● Raw data
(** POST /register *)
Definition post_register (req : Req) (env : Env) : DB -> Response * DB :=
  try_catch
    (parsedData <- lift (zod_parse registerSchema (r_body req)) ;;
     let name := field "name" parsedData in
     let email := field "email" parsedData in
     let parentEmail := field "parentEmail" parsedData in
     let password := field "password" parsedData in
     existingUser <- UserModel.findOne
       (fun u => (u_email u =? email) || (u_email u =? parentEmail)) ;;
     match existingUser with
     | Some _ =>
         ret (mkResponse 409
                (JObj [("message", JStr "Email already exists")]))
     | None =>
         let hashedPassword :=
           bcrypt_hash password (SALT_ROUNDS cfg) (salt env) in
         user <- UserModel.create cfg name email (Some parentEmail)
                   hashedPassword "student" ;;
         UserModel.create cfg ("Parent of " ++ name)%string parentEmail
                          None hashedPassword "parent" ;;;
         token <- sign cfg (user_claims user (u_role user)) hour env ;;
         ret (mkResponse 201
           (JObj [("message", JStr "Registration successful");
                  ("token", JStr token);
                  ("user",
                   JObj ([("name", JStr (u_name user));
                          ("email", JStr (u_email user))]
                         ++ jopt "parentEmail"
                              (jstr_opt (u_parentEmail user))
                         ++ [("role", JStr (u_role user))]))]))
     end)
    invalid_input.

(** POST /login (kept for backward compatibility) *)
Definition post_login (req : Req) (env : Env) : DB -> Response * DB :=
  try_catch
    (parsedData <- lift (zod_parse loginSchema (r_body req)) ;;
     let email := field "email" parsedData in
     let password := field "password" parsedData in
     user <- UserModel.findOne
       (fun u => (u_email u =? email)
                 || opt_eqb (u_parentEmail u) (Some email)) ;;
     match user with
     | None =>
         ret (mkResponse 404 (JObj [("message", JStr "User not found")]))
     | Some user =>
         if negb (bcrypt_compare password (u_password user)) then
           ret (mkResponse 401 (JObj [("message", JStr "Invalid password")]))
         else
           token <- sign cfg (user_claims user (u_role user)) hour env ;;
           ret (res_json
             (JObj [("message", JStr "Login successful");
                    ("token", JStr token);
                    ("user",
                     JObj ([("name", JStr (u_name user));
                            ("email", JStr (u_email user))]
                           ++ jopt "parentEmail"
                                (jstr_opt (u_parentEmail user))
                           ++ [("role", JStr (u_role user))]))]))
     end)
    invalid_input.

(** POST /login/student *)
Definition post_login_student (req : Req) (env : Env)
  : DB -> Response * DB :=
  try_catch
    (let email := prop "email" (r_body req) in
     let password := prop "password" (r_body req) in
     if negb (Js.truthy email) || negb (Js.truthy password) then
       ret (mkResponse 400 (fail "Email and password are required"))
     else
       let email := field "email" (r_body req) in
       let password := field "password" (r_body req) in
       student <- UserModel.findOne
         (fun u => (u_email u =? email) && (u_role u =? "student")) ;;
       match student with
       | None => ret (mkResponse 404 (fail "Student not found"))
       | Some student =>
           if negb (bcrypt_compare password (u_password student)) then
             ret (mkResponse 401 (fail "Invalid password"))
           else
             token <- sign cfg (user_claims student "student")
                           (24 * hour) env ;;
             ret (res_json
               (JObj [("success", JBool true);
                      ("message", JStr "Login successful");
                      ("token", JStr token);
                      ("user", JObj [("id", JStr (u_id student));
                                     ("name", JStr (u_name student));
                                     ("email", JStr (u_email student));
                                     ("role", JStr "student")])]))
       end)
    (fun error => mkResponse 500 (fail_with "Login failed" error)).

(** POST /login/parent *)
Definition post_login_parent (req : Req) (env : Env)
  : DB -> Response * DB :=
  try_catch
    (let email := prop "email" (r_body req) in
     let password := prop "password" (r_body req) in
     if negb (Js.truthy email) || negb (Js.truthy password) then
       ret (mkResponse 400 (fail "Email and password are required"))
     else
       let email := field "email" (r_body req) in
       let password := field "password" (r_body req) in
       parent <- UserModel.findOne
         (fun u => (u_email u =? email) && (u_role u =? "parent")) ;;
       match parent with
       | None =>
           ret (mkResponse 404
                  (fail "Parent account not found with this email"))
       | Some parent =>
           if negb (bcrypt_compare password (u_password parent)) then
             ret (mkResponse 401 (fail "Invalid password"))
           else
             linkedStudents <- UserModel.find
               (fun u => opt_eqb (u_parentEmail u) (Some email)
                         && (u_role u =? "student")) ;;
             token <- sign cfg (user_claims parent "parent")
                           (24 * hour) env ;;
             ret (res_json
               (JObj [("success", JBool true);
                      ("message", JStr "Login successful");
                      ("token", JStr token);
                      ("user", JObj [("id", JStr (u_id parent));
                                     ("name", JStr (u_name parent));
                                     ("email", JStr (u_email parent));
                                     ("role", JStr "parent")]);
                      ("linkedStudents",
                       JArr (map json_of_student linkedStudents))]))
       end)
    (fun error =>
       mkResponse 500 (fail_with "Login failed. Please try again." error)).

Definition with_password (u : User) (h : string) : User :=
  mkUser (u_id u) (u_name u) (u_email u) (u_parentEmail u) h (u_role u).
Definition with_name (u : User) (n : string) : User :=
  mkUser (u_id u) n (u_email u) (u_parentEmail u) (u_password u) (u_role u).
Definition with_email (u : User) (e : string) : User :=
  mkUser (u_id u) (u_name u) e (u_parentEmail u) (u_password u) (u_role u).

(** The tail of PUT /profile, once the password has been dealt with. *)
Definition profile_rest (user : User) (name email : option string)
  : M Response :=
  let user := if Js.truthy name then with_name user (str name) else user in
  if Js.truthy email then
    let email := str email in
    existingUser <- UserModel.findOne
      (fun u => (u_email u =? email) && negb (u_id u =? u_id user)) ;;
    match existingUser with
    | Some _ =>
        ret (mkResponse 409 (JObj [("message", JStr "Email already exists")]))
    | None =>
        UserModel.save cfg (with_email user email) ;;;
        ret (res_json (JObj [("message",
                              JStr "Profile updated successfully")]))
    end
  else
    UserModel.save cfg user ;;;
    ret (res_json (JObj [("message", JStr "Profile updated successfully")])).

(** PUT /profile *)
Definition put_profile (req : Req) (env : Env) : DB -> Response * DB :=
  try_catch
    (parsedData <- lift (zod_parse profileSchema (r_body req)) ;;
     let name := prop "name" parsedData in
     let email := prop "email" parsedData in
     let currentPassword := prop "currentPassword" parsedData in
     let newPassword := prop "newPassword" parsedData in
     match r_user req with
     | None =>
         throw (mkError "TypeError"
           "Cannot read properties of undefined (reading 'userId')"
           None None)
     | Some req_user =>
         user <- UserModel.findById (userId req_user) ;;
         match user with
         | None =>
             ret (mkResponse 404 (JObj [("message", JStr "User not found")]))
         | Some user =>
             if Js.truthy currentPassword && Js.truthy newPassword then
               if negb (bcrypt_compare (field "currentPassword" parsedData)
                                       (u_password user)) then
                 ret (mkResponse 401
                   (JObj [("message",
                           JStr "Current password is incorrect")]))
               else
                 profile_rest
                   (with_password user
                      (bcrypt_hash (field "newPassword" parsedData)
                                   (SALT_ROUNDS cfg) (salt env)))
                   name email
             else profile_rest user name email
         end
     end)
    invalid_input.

● Requirement
Please give the listing again exactly, line for line.

● Response to the task
(** POST /register *)
Definition post_register (req : Req) (env : Env) : DB -> Response * DB :=
  try_catch
    (parsedData <- lift (zod_parse registerSchema (r_body req)) ;;
     let name := field "name" parsedData in
     let email := field "email" parsedData in
     let parentEmail := field "parentEmail" parsedData in
     let password := field "password" parsedData in
     existingUser <- UserModel.findOne
       (fun u => (u_email u =? email) || (u_email u =? parentEmail)) ;;
     match existingUser with
     | Some _ =>
         ret (mkResponse 409
                (JObj [("message", JStr "Email already exists")]))
     | None =>
         let hashedPassword :=
           bcrypt_hash password (SALT_ROUNDS cfg) (salt env) in
         user <- UserModel.create cfg name email (Some parentEmail)
                   hashedPassword "student" ;;
         UserModel.create cfg ("Parent of " ++ name)%string parentEmail
                          None hashedPassword "parent" ;;;
         token <- sign cfg (user_claims user (u_role user)) hour env ;;
         ret (mkResponse 201
           (JObj [("message", JStr "Registration successful");
                  ("token", JStr token);
                  ("user",
                   JObj ([("name", JStr (u_name user));
                          ("email", JStr (u_email user))]
                         ++ jopt "parentEmail"
                              (jstr_opt (u_parentEmail user))
                         ++ [("role", JStr (u_role user))]))]))
     end)
    invalid_input.

(** POST /login (kept for backward compatibility) *)
Definition post_login (req : Req) (env : Env) : DB -> Response * DB :=
  try_catch
    (parsedData <- lift (zod_parse loginSchema (r_body req)) ;;
     let email := field "email" parsedData in
     let password := field "password" parsedData in
     user <- UserModel.findOne
       (fun u => (u_email u =? email)
                 || opt_eqb (u_parentEmail u) (Some email)) ;;
     match user with
     | None =>
         ret (mkResponse 404 (JObj [("message", JStr "User not found")]))
     | Some user =>
         if negb (bcrypt_compare password (u_password user)) then
           ret (mkResponse 401 (JObj [("message", JStr "Invalid password")]))
         else
           token <- sign cfg (user_claims user (u_role user)) hour env ;;
           ret (res_json
             (JObj [("message", JStr "Login successful");
                    ("token", JStr token);
                    ("user",
                     JObj ([("name", JStr (u_name user));
                            ("email", JStr (u_email user))]
                           ++ jopt "parentEmail"
                                (jstr_opt (u_parentEmail user))
                           ++ [("role", JStr (u_role user))]))]))
     end)
    invalid_input.

(** POST /login/student *)
Definition post_login_student (req : Req) (env : Env)
  : DB -> Response * DB :=
  try_catch
    (let email := prop "email" (r_body req) in
     let password := prop "password" (r_body req) in
     if negb (Js.truthy email) || negb (Js.truthy password) then
       ret (mkResponse 400 (fail "Email and password are required"))
     else
       let email := field "email" (r_body req) in
       let password := field "password" (r_body req) in
       student <- UserModel.findOne
         (fun u => (u_email u =? email) && (u_role u =? "student")) ;;
       match student with
       | None => ret (mkResponse 404 (fail "Student not found"))
       | Some student =>
           if negb (bcrypt_compare password (u_password student)) then
             ret (mkResponse 401 (fail "Invalid password"))
           else
             token <- sign cfg (user_claims student "student")
                           (24 * hour) env ;;
             ret (res_json
               (JObj [("success", JBool true);
                      ("message", JStr "Login successful");
                      ("token", JStr token);
                      ("user", JObj [("id", JStr (u_id student));
                                     ("name", JStr (u_name student));
                                     ("email", JStr (u_email student));
                                     ("role", JStr "student")])]))
       end)
    (fun error => mkResponse 500 (fail_with "Login failed" error)).

(** POST /login/parent *)
Definition post_login_parent (req : Req) (env : Env)
  : DB -> Response * DB :=
  try_catch
    (let email := prop "email" (r_body req) in
     let password := prop "password" (r_body req) in
     if negb (Js.truthy email) || negb (Js.truthy password) then
       ret (mkResponse 400 (fail "Email and password are required"))
     else
       let email := field "email" (r_body req) in
       let password := field "password" (r_body req) in
       parent <- UserModel.findOne
         (fun u => (u_email u =? email) && (u_role u =? "parent")) ;;
       match parent with
       | None =>
           ret (mkResponse 404
                  (fail "Parent account not found with this email"))
       | Some parent =>
           if negb (bcrypt_compare password (u_password parent)) then
             ret (mkResponse 401 (fail "Invalid password"))
           else
             linkedStudents <- UserModel.find
               (fun u => opt_eqb (u_parentEmail u) (Some email)
                         && (u_role u =? "student")) ;;
             token <- sign cfg (user_claims parent "parent")
                           (24 * hour) env ;;
             ret (res_json
               (JObj [("success", JBool true);
                      ("message", JStr "Login successful");
                      ("token", JStr token);
                      ("user", JObj [("id", JStr (u_id parent));
                                     ("name", JStr (u_name parent));
                                     ("email", JStr (u_email parent));
                                     ("role", JStr "parent")]);
                      ("linkedStudents",
                       JArr (map json_of_student linkedStudents))]))
       end)
    (fun error =>
       mkResponse 500 (fail_with "Login failed. Please try again." error)).

Definition with_password (u : User) (h : string) : User :=
  mkUser (u_id u) (u_name u) (u_email u) (u_parentEmail u) h (u_role u).
Definition with_name (u : User) (n : string) : User :=
  mkUser (u_id u) n (u_email u) (u_parentEmail u) (u_password u) (u_role u).
Definition with_email (u : User) (e : string) : User :=
  mkUser (u_id u) (u_name u) e (u_parentEmail u) (u_password u) (u_role u).

(** The tail of PUT /profile, once the password has been dealt with. *)
Definition profile_rest (user : User) (name email : option string)
  : M Response :=
  let user := if Js.truthy name then with_name user (str name) else user in
  if Js.truthy email then
    let email := str email in
    existingUser <- UserModel.findOne
      (fun u => (u_email u =? email) && negb (u_id u =? u_id user)) ;;
    match existingUser with
    | Some _ =>
        ret (mkResponse 409 (JObj [("message", JStr "Email already exists")]))
    | None =>
        UserModel.save cfg (with_email user email) ;;;
        ret (res_json (JObj [("message",
                              JStr "Profile updated successfully")]))
    end
  else
    UserModel.save cfg user ;;;
    ret (res_json (JObj [("message", JStr "Profile updated successfully")])).

(** PUT /profile *)
Definition put_profile (req : Req) (env : Env) : DB -> Response * DB :=
  try_catch
    (parsedData <- lift (zod_parse profileSchema (r_body req)) ;;
     let name := prop "name" parsedData in
     let email := prop "email" parsedData in
     let currentPassword := prop "currentPassword" parsedData in
     let newPassword := prop "newPassword" parsedData in
     match r_user req with
     | None =>
         throw (mkError "TypeError"
           "Cannot read properties of undefined (reading 'userId')"
           None None)
     | Some req_user =>
         user <- UserModel.findById (userId req_user) ;;
         match user with
         | None =>
             ret (mkResponse 404 (JObj [("message", JStr "User not found")]))
         | Some user =>
             if Js.truthy currentPassword && Js.truthy newPassword then
               if negb (bcrypt_compare (field "currentPassword" parsedData)
                                       (u_password user)) then
                 ret (mkResponse 401
                   (JObj [("message",
                           JStr "Current password is incorrect")]))
               else
                 profile_rest
                   (with_password user
                      (bcrypt_hash (field "newPassword" parsedData)
                                   (SALT_ROUNDS cfg) (salt env)))
                   name email
             else profile_rest user name email
         end
     end)
    invalid_input.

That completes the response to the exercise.